Post-procedure imaging: Enhanced CT showed clear lesion margins, with no significant enhancement in the ablation area.

② Case 2:

Patient: Male, 53 years old, malignant liver tumor

Preoperative MRI revealed three lesions adjacent to the intestine and blood vessels. Imaging findings: multiple nodular abnormal signal lesions in the liver, regular shape, unclear margins; T1WI iso-hypointense, T2WI slightly hyperintense; ADC values decreased; the largest lesion measured approximately 1.0 cm × 0.7 cm, showing marked enhancement in the arterial phase.

Diagnosis: Considering the unfavorable location of multiple lesions, close to the intestine and vessels, the risk of surgical resection was high with substantial trauma.
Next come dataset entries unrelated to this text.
(* ===== verification/Handshake.v ===== *)
(** * The agent and the scheduler together

    The agent's receive loop run against the replies handleHeartbeat computes:
    an assigned job is handed over, started, marked RUNNING and settled by the
    agent's report.  Then two executions of the pair that lose a drain request
    and a job. *)
From Stdlib Require Import SpecFloat.
From S2P Require Import Prelude GoStrings Database WorkerStore JobStore Lifecycle Invariant.
From S2P Require Import StoreSound Redis Effects Stores CacheProps Loop Reaper RetryPoller GrpcServer.
From S2P Require Import Autoscaler Api System Scenario SchedulerProps GrpcProps Executor Agent AgentSim.
Local Open Scope Z_scope.
#[local] Arguments run : simpl never.

(** ** A goroutine that is not interleaved

    Run a thread's mutex-guarded methods and spawns in one go: the final state
    and the assignments it starts. *)
Fixpoint settle (t : thread) (st : agentState) : agentState * list JobAssignment :=
  match t with
  | Done => (st, [])
  | Do c k =>
      match c in cmd X return (X -> agentState -> agentState * list JobAssignment) ->
                              agentState * list JobAssignment with
      | Locked f => fun k => k (f st).1 (f st).2
      | Go a => fun k => let '(st', l) := k tt st in (st', a :: l)
      | _ => fun _ => (st, [])
      end (fun x => settle (k x))
  end.

(** The agent after one reply, and the job it started. *)
Definition on_reply (resp : HeartbeatResponse) (st : agentState) : agentState * list JobAssignment :=
  settle (receive resp) st.

(** The commands [settle] interprets. *)
Fixpoint local_only (t : thread) : Prop :=
  match t with
  | Done => True
  | Do c k => match c with Locked _ | Go _ => True | _ => False end /\ forall x, local_only (k x)
  end.

Lemma receive_local resp : local_only (receive resp).
Proof.
  assert (Hd : local_only (handle_drain resp)) by (unfold handle_drain; case_match; simpl; auto).
  unfold receive. case_match; [|done]. simpl. split; [done|]. intros [|]; [done|].
  split; [done|]. intros [|]; [done|]. by repeat split.
Qed.

(** [settle] is an execution of the process. *)
Lemma settle_steps d `{Executor} t st snd rs :
  local_only t ->
  exists ls, steps d (Running (mkAgent st t snd rs)) ls
    (Running (mkAgent (settle t st).1 Done snd (rs ++ map (runAssignment d) (settle t st).2))).
Proof.
  revert st rs. induction t as [|X c k IH]; intros st rs Hl.
  - exists []. simpl. rewrite app_nil_r. constructor.
  - destruct Hl as [Hc Hk]. destruct c as [X f|a|a|q|q]; try done.
    + destruct (IH (f st).1 (f st).2 rs (Hk _)) as [ls Hs]. exists (Tau :: ls).
      econstructor; [apply p_receiver; by eexists|]. by rewrite app_nil_r.
    + destruct (IH tt st (rs ++ [runAssignment d a]) (Hk _)) as [ls Hs]. exists (Started a :: ls).
      econstructor; [apply p_receiver; exists tt; by split|]. simpl in *.
      destruct (settle (k tt) st) as [st' l]. simpl in *. by rewrite <- app_assoc in Hs.
Qed.

(** ** One heartbeat that hits the cache *)

Lemma decode_written s h :
  - 2 ^ 63 <= ws_Epoch s < 2 ^ 63 ->
  let st := decode_state (hash_write (state_fields s) h) in
  ws_Epoch st = ws_Epoch s /\ ws_Status st = ws_Status s /\ ws_CurrentJobID st = ws_CurrentJobID s /\
  ws_DrainRequested st = strconv.ParseBool (field h "drain_requested").
Proof.
  intros He. unfold decode_state, field. simpl. rewrite !hash_write_lookup. simpl. simplify_map_eq.
  by rewrite strconv.ParseInt_Itoa.
Qed.

Section heartbeat.
Context `{RedisHashLaws}.

(** The cache knows the worker under [key] as [st]. *)
Definition cached_as (key : string) (w : world) (st : WorkerState) : Prop :=
  read_state (hgetall (stateKey key) (w_redis w)) = Ok (Some st).

Lemma heartbeat_hit s req o w cached :
  redis_fault (o 0%nat) = NoFault -> hb_worker_id req <> "" ->
  cached_as (hb_worker_id req) w cached -> ws_Epoch cached = hb_epoch req ->
  run (handleHeartbeat s req) o w =
  run (heartbeat_accepted s req true cached (ws_DrainRequested cached)) (later o 1) w.
Proof.
  intros Ho Hid Hc He. unfold handleHeartbeat. rewrite decide_False by done.
  unfold GetState, rdc, trigger. cbn [bind]. rewrite run_rd by done. cbn [exec_rd fst snd].
  fold (read_state (hgetall (stateKey (hb_worker_id req)) (w_redis w))). rewrite Hc. simpl.
  rewrite decide_False by (intros Hn; by apply Hn). destruct w. rewrite He. done.
Qed.

(** Calls that leave the jobs and Redis alone. *)
Definition keeps_jobs {X} (c : call X) : Prop :=
  match c with
  | Pg c => match c with PgSelectJobCreatedAt _ | PgUpdateHeartbeatRow _ _ _ _ => True | _ => False end
  | TimeNow => True
  | _ => False
  end.

Lemma flush_keeps_jobs w f c k n j : all_calls (@keeps_jobs) (flush_heartbeat w f c k n j).
Proof.
  unfold flush_heartbeat, UpdateHeartbeat. apply all_calls_bind; [by destruct f|]. intros due.
  case_match; [|done]. apply all_calls_bind; [|intros [|]; simpl; auto].
  destruct (ptr_of_string j); simpl; [|auto]. split; [done|]. intros [t|]; simpl; auto.
Qed.

Lemma run_keeps_jobs {A} (p : prog A) o w :
  all_calls (@keeps_jobs) p ->
  jobs (w_db (run p o w).2) = jobs (w_db w) /\ w_redis (run p o w).2 = w_redis w.
Proof.
  intros Hp. apply (run_preserves (@keeps_jobs)
    (fun w' => jobs (w_db w') = jobs (w_db w) /\ w_redis w' = w_redis w) p o w Hp); [|done].
  intros X c e w' Hc [<- <-]. destruct c as [B c| | | |]; try done.
  split; [|simpl; by destruct (with_fault _ _ _)].
  destruct (handle_pg_db c e w') as [-> | ->]; [done|].
  destruct c; try done; simpl.
  - unfold SelectJobCreatedAt. by case_match.
  - match goal with |- context [UpdateHeartbeatRow ?a ?b ?s ?cj e ?d1] =>
      destruct (UpdateHeartbeatRow_cases a b s cj e d1) as [(r & -> & _)|(st & w1 & _ & Hw & He & _ & ->)] end; done.
Qed.

(** The end of the handler: flush, write the cache, answer. *)
Lemma heartbeat_end s key f c ep st j cap a drain o w :
  redis_reliable o -> - 2 ^ 63 <= ep < 2 ^ 63 ->
  let r := run (let! lastFlush := flush_heartbeat key f c ep st j in
     SetState key (mkWorkerState ep st j cap lastFlush false) >>
     SetAlive key (s_heartbeatTimeoutSeconds s * Second) >>
     Ret (Reply (mkHeartbeatResponse true a drain))) o w in
  r.1 = Reply (mkHeartbeatResponse true a drain) /\
  jobs (w_db r.2) = jobs (w_db w) /\
  exists c', cached_as key r.2 c' /\ ws_Epoch c' = ep /\ ws_Status c' = st /\
    ws_CurrentJobID c' = j /\
    ws_DrainRequested c' = strconv.ParseBool (field (hgetall (stateKey key) (w_redis w)) "drain_requested").
Proof.
  intros Ho He r. subst r. match goal with |- context [run (bind ?p ?k) o w] =>
    destruct (events_bind p k o w) as (n & -> & _);
    destruct (run_keeps_jobs p o w (flush_keeps_jobs _ _ _ _ _ _)) as [Hj Hr];
    destruct (run p o w) as [last w1] end.
  simpl in Hj, Hr. unfold SetState, SetAlive, rdc, trigger. cbn [bind fst snd].
  rewrite !run_rd by apply Ho. cbn [exec_rd fst snd]. unfold run. cbn [fst snd w_db w_redis].
  split; [done|]. split; [done|].
  set (ws := mkWorkerState ep st j cap last false). set (h := hgetall (stateKey key) (w_redis w)).
  destruct (decode_written ws h He) as (E1 & E2 & E3 & E4).
  eexists. split; [|by split_and!].
  unfold cached_as, read_state. cbn [w_redis].
  rewrite hgetall_set_px by (intros E; by apply (stateKey_aliveKey key key)).
  rewrite hgetall_hset, Hr, decide_False by by apply hash_write_nonempty. done.
Qed.
End heartbeat.

(** ** From an assigned job to its result *)

(** The assignment handed over for the job row [j] at key [k]. *)
Definition handed_over (k : string) (epoch : Z) (j : job_row) : JobAssignment :=
  mkJobAssignment k epoch (j_repository j) (j_branch j) (j_commit_sha j).

(** The heartbeat of an agent in state [st]. *)
Definition beat (d : heartbeatDeps) (st : agentState) : HeartbeatRequest :=
  heartbeat_request d (snapshot st).

Section delivery.
Context `{RedisHashLaws} (s : Server) (d : heartbeatDeps).
Abbreviation key := (d_workerID d).
Context (Hkey : key <> "") (Hep : - 2 ^ 63 <= d_epoch d < 2 ^ 63).

Lemma GetJobRow_found k e db j : jobs db !! k = Some j -> GetJobRow k e db = (Ok (scanJobRow j), db).
Proof. intros Hj. unfold GetJobRow. by rewrite Hj. Qed.

Lemma idle_heartbeat_delivers o w cached k j :
  wf_db (w_db w) -> pg_reliable o -> redis_reliable o ->
  cached_as key w cached -> ws_Epoch cached = d_epoch d -> ws_Status cached = "BUSY" ->
  ws_CurrentJobID cached = k -> k <> "" -> jobs (w_db w) !! k = Some j -> j_status j = ASSIGNED ->
  let r := run (handleHeartbeat s (beat d (initial_state d))) o w in
  r.1 = Reply (mkHeartbeatResponse true (Some (handed_over k (d_epoch d) j)) (ws_DrainRequested cached)) /\
  jobs (w_db r.2) = jobs (w_db w) /\
  exists c', cached_as key r.2 c' /\ ws_Epoch c' = d_epoch d.
Proof.
  intros Hwf Hpg Hrd Hc He Hb <- Hk Hj Hs r. subst r.
  rewrite (heartbeat_hit s (beat d (initial_state d)) o w cached (Hrd 0%nat) Hkey Hc He).
  unfold heartbeat_accepted, pending_assignment. rewrite Hb.
  rewrite (bool_decide_eq_false_2 (ws_CurrentJobID cached = "")) by done. simpl.
  unfold pgc, trigger. cbn [bind]. rewrite run_pg by apply Hpg. cbn [exec_pg].
  rewrite !(GetJobRow_found _ _ _ _ Hj). simpl. rewrite Hs. simpl.
  unfold string_of_ptr, ptr_of_string. simpl.
  match goal with |- context [run ?p ?o1 ?w1] => set (o' := o1); set (w' := w1) end.
  assert (Hid : j_id j = ws_CurrentJobID cached) by by destruct (wf_jobs _ Hwf _ _ Hj).
  rewrite Hid. fold (handed_over (ws_CurrentJobID cached) (d_epoch d) j).
  destruct (heartbeat_end s key true cached (d_epoch d) (workerStatusToDB WORKER_STATUS_READY) ""
    (d_capacitySlots d) (Some (handed_over (ws_CurrentJobID cached) (d_epoch d) j))
    (ws_DrainRequested cached) o' w') as (E1 & E2 & c' & Hc' & Ec & _); [|done|].
  { intros n. apply Hrd. }
  split; [exact E1|]. split; [exact E2|]. eauto.
Qed.

(** A heartbeat naming its assigned job starts it. *)
Lemma busy_heartbeat_starts o w cached k j draining :
  pg_reliable o -> redis_reliable o ->
  cached_as key w cached -> ws_Epoch cached = d_epoch d -> k <> "" ->
  jobs (w_db w) !! k = Some j -> j_status j = ASSIGNED ->
  j_assignment_epoch j = Some (d_epoch d) ->
  let r := run (handleHeartbeat s (beat d (mkAgentState WORKER_STATUS_BUSY k 0 draining))) o w in
  jobs (w_db r.2) !! k =
    Some (j_set_started_at (Some (pg_now (o 1%nat))) (j_set_status RUNNING j)).
Proof.
  intros Hpg Hrd Hc He Hk Hj Hs Hje r. subst r.
  rewrite (heartbeat_hit s (beat d _) o w cached (Hrd 0%nat) Hkey Hc He).
  unfold heartbeat_accepted, pending_assignment. cbn [beat heartbeat_request snapshot hb_current_job_id
    a_currentJobID hb_status a_status hb_epoch hb_worker_id hb_available_capacity].
  rewrite string_of_ptr_of_string. rewrite (bool_decide_eq_false_2 (k = "")) by done.
  rewrite andb_false_r. cbn [bind]. change (workerStatusToDB WORKER_STATUS_BUSY) with "BUSY".
  rewrite bool_decide_eq_true_2 by done. cbn [andb negb]. unfold pgc, trigger. cbn [bind].
  rewrite run_pg by apply Hpg. cbn [exec_pg].
  destruct (MarkRunning_cases k (d_epoch d) (later o 1 0%nat) (w_db w)) as [E|(j' & Hj' & _ & _ & E)].
  { exfalso. unfold MarkRunning in E. revert E. run_stmt. unfold update_job, update_where.
    rewrite Hj, Hje, Hs. rewrite !bool_decide_eq_true_2 by done. done. }
  rewrite !E. cbn [fst snd].
  match goal with |- context [run ?p ?o1 ?w1] => set (o' := o1); set (w' := w1) end.
  destruct (heartbeat_end s key true cached (d_epoch d) "BUSY" k 0 None (ws_DrainRequested cached) o' w')
    as (_ & E2 & _); [by intros n; apply Hrd|done|].
  etransitivity; [exact (f_equal (lookup k) E2)|]. subst w'. simplify_eq. apply lookup_insert_eq.
Qed.

(** The agent takes the job it is handed, whether or not a drain comes along. *)
Lemma idle_agent_starts a drain :
  on_reply (mkHeartbeatResponse true (Some a) drain) (initial_state d) =
  (if drain then (setDraining (startJob (ja_job_id a) (initial_state d))).2
   else (clearDraining (startJob (ja_job_id a) (initial_state d))).2, [a]).
Proof. by destruct drain. Qed.

Lemma started_is_busy a (drain : bool) : ja_job_id a <> "" ->
  (if drain then (setDraining (startJob (ja_job_id a) (initial_state d))).2
   else (clearDraining (startJob (ja_job_id a) (initial_state d))).2) =
  mkAgentState WORKER_STATUS_BUSY (ja_job_id a) 0 drain.
Proof.
  intros Ha. destruct drain; unfold setDraining, clearDraining; simpl; [|done].
  by rewrite decide_False.
Qed.

(** The status a build's result gives a job. *)
Definition settled_status (j : job_row) (success : bool) : job_status :=
  if success then SUCCESS
  else if int32 (j_retries j + 1) <=? j_max_retries j then RETRYING else FAILED.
Thermal ablation carried risks of incomplete ablation or vascular injury, making efficacy uncertain. NanoKnife ablation, with its non-thermal, selective ablation, was a better choice.

Preoperative CT localization was performed, and a precise needle ablation plan was formulated.

Immediate postoperative CT showed decreased lesion density, evident gas appearance, and intact surrounding critical structures such as vessels, indicating good and safe ablation results. After symptomatic supportive care, the patient recovered well.